Monthly Archives: February 2014

Yes, words can traumatise

A trans woman I admire recently withdrew from activism due to a diagnosis of PTSD, caused by the way she had been treated by a combination of right wing and “feminist” anti-trans campaigners. This has shaken me, because I know that on a lesser level I, too, have shown some signs of trauma from my (somewhat meagre) work standing up against “transcriticism” or “gender criticism”.

I am left wondering what I need to do to keep myself safe, without abdicating my social responsibility to care about the safety of others, particularly trans women.

I’m under no illusion, I don’t get anything like the shit trans women get. I have been committed to challenging “transcriticism” in feminist circles because it so materially affects the wellbeing and safety of transwomen when they are denied the social support and services they desperately need because they are not recognised as women. But it affects me too, when a group of people apparently committed to social justice dedicate so much of their time to undermining the very idea of being transgender.

Before Christmas, things got so bad I was having anxiety attacks and losing sleep. I started the New Year with physical health problems that were clearly a bodily response to stress. Whenever I saw the seemingly ubiquitous name of a local, prolific “gender critical” campaigner I had palpitations, and not in a good way. I had to make socially isolating decisions in order to avoid encountering her or seeing her name. I went to pieces every time her name came up.

It was disturbing me so much, I realise, because I have not come to any fixed conclusions about what, if anything, to do about my own gender dysphoria, and I do not want the prejudice of others to be what ultimately controls my choices. There is a “TERF” in my head that has internalised the hateful things I have heard – gay people are more important and more authentic and more socially and morally ideal than transgender people. I feel stifled by this all too ubiquitous narrative. 

“Nothing about us without us” is a really good rule of thumb in any activism, but it is an idea sadly not given any space when it comes to discussions about transgender people. People who are not transgender feel strongly entitled to their opinions and authority on trans lives.

The more clear my own transgender status becomes to me, the more distressing I find the extent of anti-trans or “transcritical” speech. But I know even when I identified as cisgender, I sometimes shied away from challenging transphobia in my community after genuine experiences of being ostracised for speaking my mind. The topic is so loaded with hurt and pain that simply raising it is felt as a betrayal by cisgender women who, even if they don’t agree with trans exclusion, would rather not live through another intractable and painful debate on the subject.

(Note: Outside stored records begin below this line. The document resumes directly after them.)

(** The loop of [string()] over an escaped text and the closing quote. *)
Lemma stringLoop_run s : forall pre rest value fuel ln cl,
  noNUL s = true ->
  String.length (escape s) < fuel ->
  stringLoop fuel value
             (mk (pre ++ escape s ++ String DQUOTE rest) (String.length pre) ln cl)
  = Ok (value ++ s)
       (mk (pre ++ escape s ++ String DQUOTE rest)
           (String.length pre + String.length (escape s) + 1) ln
           (cl + Z.of_nat (String.length (escape s)) + 1)).
Proof.
  induction s as [|a s IH]; intros pre rest value fuel ln cl Hs Hfuel;
    (destruct fuel as [|fuel]; [simpl in Hfuel; lia|]).
  - cbn [escape append String.length stringLoop]. unfold bind.
    rewrite NumberFacts.advance_plain; rewrite ?at_head;
      [|rewrite ?NumberFacts.strlen_app; simpl; lia|reflexivity..].
    cbn [Ascii.eqb Bool.eqb NUL DQUOTE]. unfold ret.
    rewrite append_nil_r. f_equal. apply mk_eq; lia.
  - cbn [noNUL] in Hs. apply andb_true_iff in Hs as [Ha Hs].
    apply negb_true_iff in Ha.
    (* what is left after the encoding [enc] of [a] *)
    assert (Hrest : forall enc v',
               escape (String a s) = enc ++ escape s ->
               0 < String.length enc ->
               v' = push_back value a ->
               stringLoop fuel v'
                 (mk (pre ++ escape (String a s) ++ String DQUOTE rest)
                     (String.length pre + String.length enc) ln
                     (cl + Z.of_nat (String.length enc)))
               = Ok (value ++ String a s)
                    (mk (pre ++ escape (String a s) ++ String DQUOTE rest)
                        (String.length pre + String.length (escape (String a s)) + 1)
                        ln
                        (cl + Z.of_nat (String.length (escape (String a s))) + 1))).
    { intros enc v' Henc Hpos ->.
      assert (Hsrc : pre ++ escape (String a s) ++ String DQUOTE rest
                     = (pre ++ enc) ++ escape s ++ String DQUOTE rest).
      { rewrite Henc. now rewrite !string_app_assoc. }
      rewrite Hsrc. rewrite <- NumberFacts.strlen_app.
      rewrite IH; auto.
      - unfold push_back. rewrite NumberFacts.app_snoc. f_equal.
        rewrite Henc, !NumberFacts.strlen_app. apply mk_eq; lia.
      - rewrite Henc, NumberFacts.strlen_app in Hfuel. lia. }
    cbn [escape] in *.
    destruct (Ascii.eqb a NL) eqn:Hnl;
      [|destruct (Ascii.eqb a TAB) eqn:Htab;
        [|destruct (Ascii.eqb a BACKSLASH) eqn:Hbs;
          [|destruct (Ascii.eqb a DQUOTE) eqn:Hdq]]].
    + apply Ascii.eqb_eq in Hnl. subst a. cbn [append].
      rewrite (stringLoop_escape pre "n" _ value fuel ln cl NL);
        [|now left|reflexivity..].
      specialize (Hrest (String BACKSLASH "n") _ eq_refl ltac:(simpl; lia) eq_refl).
      cbn [append String.length] in Hrest. cbn [append String.length].
      rewrite <- Hrest. f_equal. apply mk_eq; lia.
    + apply Ascii.eqb_eq in Htab. subst a. cbn [append].
      rewrite (stringLoop_escape pre "t" _ value fuel ln cl TAB);
        [|right; left; auto|reflexivity..].
      specialize (Hrest (String BACKSLASH "t") _ eq_refl ltac:(simpl; lia) eq_refl).
      cbn [append String.length] in Hrest. cbn [append String.length].
      rewrite <- Hrest. f_equal. apply mk_eq; lia.
    + apply Ascii.eqb_eq in Hbs. subst a. cbn [append].
      rewrite (stringLoop_escape pre BACKSLASH _ value fuel ln cl BACKSLASH);
        [|right; right; left; auto|reflexivity..].
      specialize (Hrest (String BACKSLASH (String BACKSLASH "")) _ eq_refl
                        ltac:(simpl; lia) eq_refl).
      cbn [append String.length] in Hrest. cbn [append String.length].
      rewrite <- Hrest. f_equal. apply mk_eq; lia.
    + apply Ascii.eqb_eq in Hdq. subst a. cbn [append].
      rewrite (stringLoop_escape pre DQUOTE _ value fuel ln cl DQUOTE);
        [|right; right; right; auto|reflexivity..].
      specialize (Hrest (String BACKSLASH (String DQUOTE "")) _ eq_refl
                        ltac:(simpl; lia) eq_refl).
      cbn [append String.length] in Hrest. cbn [append String.length].
      rewrite <- Hrest. f_equal. apply mk_eq; lia.
    + cbn [append].
      rewrite (stringLoop_plain pre a _ value fuel ln cl) by assumption.
      specialize (Hrest (String a "") _ eq_refl ltac:(simpl; lia) eq_refl).
      cbn [append String.length] in Hrest. cbn [append String.length].
      rewrite <- Hrest. f_equal. apply mk_eq; lia.
Qed.
(** * fii-filter: the FII screening pipeline of [fii_analyzer.py]

    A shallow embedding of the script's pipeline
    (scrape -> clean -> filter -> score -> rank -> export) and the
    properties of it that the specification states.

    - Python floats and pandas' float64 cells are IEEE-754 binary64
      values; they are modelled by the Standard Library's [spec_float]
      with the binary64 parameters, so that comparisons see NaN and the
      parsed constants are the doubles Python itself works with.
    - A frame is its list of column labels and its rows; a row maps
      labels to cells, and a cell is text or a float.  Reading a label
      that is not there raises [KeyError], as in pandas.
    - A function that may raise returns a [result]; a [try]/[except]
      block is a match on it.  What a function prints is returned next to
      its value, in order.
    - The network, the file system and the spreadsheet writer are
      outside the program: a [World] fixes what they answer. *)

From Stdlib Require Import ZArith String Ascii List Bool Lia.
From Stdlib Require Import Floats.SpecFloat.
From stdpp Require Import base option list sorting gmap strings.

Local Open Scope string_scope.
Local Open Scope list_scope.
Local Open Scope Z_scope.

(** ** Binary64 values *)

Module F64.

Definition prec : Z := 53.
Definition emax : Z := 1024.

Definition nan : spec_float := S754_nan.

Definition is_nan (x : spec_float) : bool :=
  match x with
  | S754_nan => true
  | _ => false
  end.

(** [x < y], [x <= y] and friends, as Python evaluates them on floats:
    every comparison with NaN is [false]. *)
Definition ltb (x y : spec_float) : bool := SFltb x y.
Definition leb (x y : spec_float) : bool := SFleb x y.
Definition gtb (x y : spec_float) : bool := SFltb y x.
Definition geb (x y : spec_float) : bool := SFleb y x.

Definition div (x y : spec_float) : spec_float := SFdiv prec emax x y.

(** The exact integer [z], not yet rounded to 53 bits. *)
Definition exact (z : Z) : spec_float :=
  match z with
  | Z0 => S754_zero false
  | Zpos p => S754_finite false p 0
  | Zneg p => S754_finite true p 0
  end.

(** The double nearest to the integer [z] (ties to even). *)
Definition of_Z (z : Z) : spec_float := binary_normalize prec emax z 0 false.

(** The double nearest to [digits * 10^exp10], [digits >= 0]: what
    Python's [float()] and the Python reader return for a decimal
    numeral with these digits and this decimal exponent. *)
Definition of_decimal (digits : Z) (exp10 : Z) : spec_float :=
  if 0 <=? exp10 then of_Z (digits * 10 ^ exp10)
  else div (exact digits) (exact (10 ^ (- exp10))).

(** A position in the order that [SFcompare] decides; NaN has none. *)
Definition rank (x : spec_float) : option (Z * Z * Z) :=
  match x with
  | S754_nan => None
  | S754_infinity true => Some (-2, 0, 0)
  | S754_infinity false => Some (2, 0, 0)
  | S754_zero _ => Some (0, 0, 0)
  | S754_finite false m e => Some (1, e, Zpos m)
  | S754_finite true m e => Some (-1, - e, Zneg m)
  end.

Definition lex_lt (a b : Z * Z * Z) : Prop :=
  let '(a1, a2, a3) := a in
  let '(b1, b2, b3) := b in
  a1 < b1 \/ (a1 = b1 /\ (a2 < b2 \/ (a2 = b2 /\ a3 < b3))).

Definition lex_le (a b : Z * Z * Z) : Prop :=
  let '(a1, a2, a3) := a in
  let '(b1, b2, b3) := b in
  a1 < b1 \/ (a1 = b1 /\ (a2 < b2 \/ (a2 = b2 /\ a3 <= b3))).

End F64.

(** ** Strings: [str.replace], [str.strip], [float()] *)

Definition is_digit (c : ascii) : bool :=
  match Ascii.is_nat c with
  | Some _ => true
  | None => false
  end.

Definition digit_val (c : ascii) : Z :=
  match Ascii.is_nat c with
  | Some d => Z.of_nat d
  | None => 0
  end.

(** [s.replace(old, new)] for a one-character [old]: every occurrence,
    left to right. *)
Fixpoint str_replace (old : ascii) (new : string) (s : string) : string :=
  match s with
  | EmptyString => EmptyString
  | String c s' =>
      if Ascii.eqb c old then new +:+ str_replace old new s'
      else String c (str_replace old new s')
  end.

Fixpoint lstrip (s : string) : string :=
  match s with
  | String c s' => if Ascii.is_space c then lstrip s' else s
  | EmptyString => EmptyString
  end.

Fixpoint rstrip (s : string) : string :=
  match s with
  | String c s' =>
      match rstrip s' with
      | EmptyString => if Ascii.is_space c then EmptyString else String c EmptyString
      | r => String c r
      end
  | EmptyString => EmptyString
  end.

Definition strip (s : string) : string := rstrip (lstrip s).

Definition lower_char (c : ascii) : ascii :=
  let n := N_of_ascii c in
  if ((65 <=? n) && (n <=? 90))%N then ascii_of_N (n + 32) else c.

Fixpoint lower (s : string) : string :=
  match s with
  | String c s' => String (lower_char c) (lower s')
  | EmptyString => EmptyString
  end.

(** The value of a string of decimal digits, most significant first;
    [None] when a character is not a digit. *)
Fixpoint digits_val (acc : Z) (s : string) : option Z :=
  match s with
  | EmptyString => Some acc
  | String c s' =>
      if is_digit c then digits_val (10 * acc + digit_val c) s' else None
  end.

(** Cut [s] at the first character satisfying [p]: the part before it
    and, when there is one, the part after it. *)
Fixpoint cut (p : ascii -> bool) (s : string) : string * option string :=
  match s with
  | EmptyString => (EmptyString, None)
  | String c s' =>
      if p c then (EmptyString, Some s')
      else let '(a, b) := cut p s' in (String c a, b)
  end.

Definition is_dot (c : ascii) : bool := Ascii.eqb c ".".
Definition is_exp_mark (c : ascii) : bool := Ascii.eqb c "e" || Ascii.eqb c "E".

Definition split_sign (s : string) : bool * string :=
  match s with
  | String "-" s' => (true, s')
  | String "+" s' => (false, s')
  | _ => (false, s)
  end.

(** The exponent part of a numeral: an optional sign and at least one
    digit. *)
Definition parse_exponent (s : string) : option Z :=
  let '(neg, ds) := split_sign s in
  match ds with
  | EmptyString => None
  | _ => match digits_val 0 ds with
         | Some n => Some (if neg then - n else n)
         | None => None
         end
  end.

(** A decimal numeral [ddd], [ddd.ddd], [.ddd] or [ddd.], with an optional
    exponent: its digits read as one integer, and the power of ten that
    scales it. *)
Definition parse_decimal (s : string) : option (Z * Z) :=
  let '(mant, ex) := cut is_exp_mark s in
  let '(ip, fp) := cut is_dot mant in
  let fp := default EmptyString fp in
  match ip +:+ fp with
  | EmptyString => None
  | ds =>
      match digits_val 0 ds with
      | None => None
      | Some n =>
          match ex with
          | None => Some (n, - Z.of_nat (String.length fp))
          | Some es =>
              match parse_exponent es with
              | Some e => Some (n, e - Z.of_nat (String.length fp))
              | None => None
              end
          end
      end
  end.

(** Python's [float(s)] on a string of ASCII characters: surrounding
    white space is dropped, then a sign, then [inf], [infinity], [nan] (in
    any case) or a decimal numeral, which is rounded to the nearest double.
    [None] stands for the [ValueError] that [float] raises.  Digit-group
    underscores ([1_000]) are not modelled: such a string gives [None]
    here. *)
Definition float_of_string (s : string) : option spec_float :=
  let '(neg, body) := split_sign (strip s) in
  let low := lower body in
  if decide (low = "inf" \/ low = "infinity") then Some (S754_infinity neg)
  else if decide (low = "nan") then Some F64.nan
  else
    match parse_decimal body with
    | Some (n, e) =>
        let x := F64.of_decimal n e in
        Some (if neg then SFopp x else x)
    | None => None
    end.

A recent and particularly distressing experience in a feminist group confirmed this for me – I was cast as the bad guy for posting a petition against trans hate that initiated “the most unfriendly debate we’ve ever seen in this group”. My perception was that the unfriendliness arrived in the form of “gender critical” campaigners, but I suspect most people were happy to take at face value the notion I was simply being uppity, without being prepared to do their own research or even read the petition.

It makes a cold kind of sense to preserve community cohesion by allowing those generally not present to be scapegoated. The feminist community rarely witnesses the devastating effects on transgender people of this oppressive, undermining rhetoric, led by people who are not trans, about whether or not being trans is a real and valid thing or simply something to be mocked, derided and campaigned against. The dialogue is particularly unbalanced because some “feminists” dedicate the majority of their campaigning to this single issue. If anyone highlights the huge distress this causes transgender people, words like “feeble”, “manipulative” or “over-emotional” are thrown back – this is to be a coldly academic discussion about how our self-experience is incorrect. 

But who but ourselves can judge the authenticity of our experience? Are we really saying the best way to discover yourself is to listen carefully to others and ignore the stirring of your own heart? Do we want to live in an authoritarian, hierarchical system, or do we want to give people the opportunity to self-actualise? The trans community have enough wisdom, grace, intuition, academic knowledge, feminism, spiritual connection, difference and disagreement to figure ourselves out without needing the input of people who simply are not close enough to our experience to understand it.

My New Year’s resolution is to avoid the emotional damage I am doing to myself by entering spaces on or offline where “transcriticism” is seen as acceptable, even if this does somewhat curtail my social and feminist involvement. I won’t engage with this toxic dialogue any longer, and I have enough self-understanding now, to see this ignorant prejudice for what it is, whilst acknowledging that it single-handedly kept me silent about my own gender issues for nearly a decade.

I urge any feminists out there who wish to be non-oppressive to consider ensuring balanced research and ample, empowered trans representation before accepting or engaging in any kind of debate or conversation that concerns transgender people. Our words are all too capable of creating an oppressive environment and thwarting or silencing people’s self-discovery, leaving them marginalised and traumatised.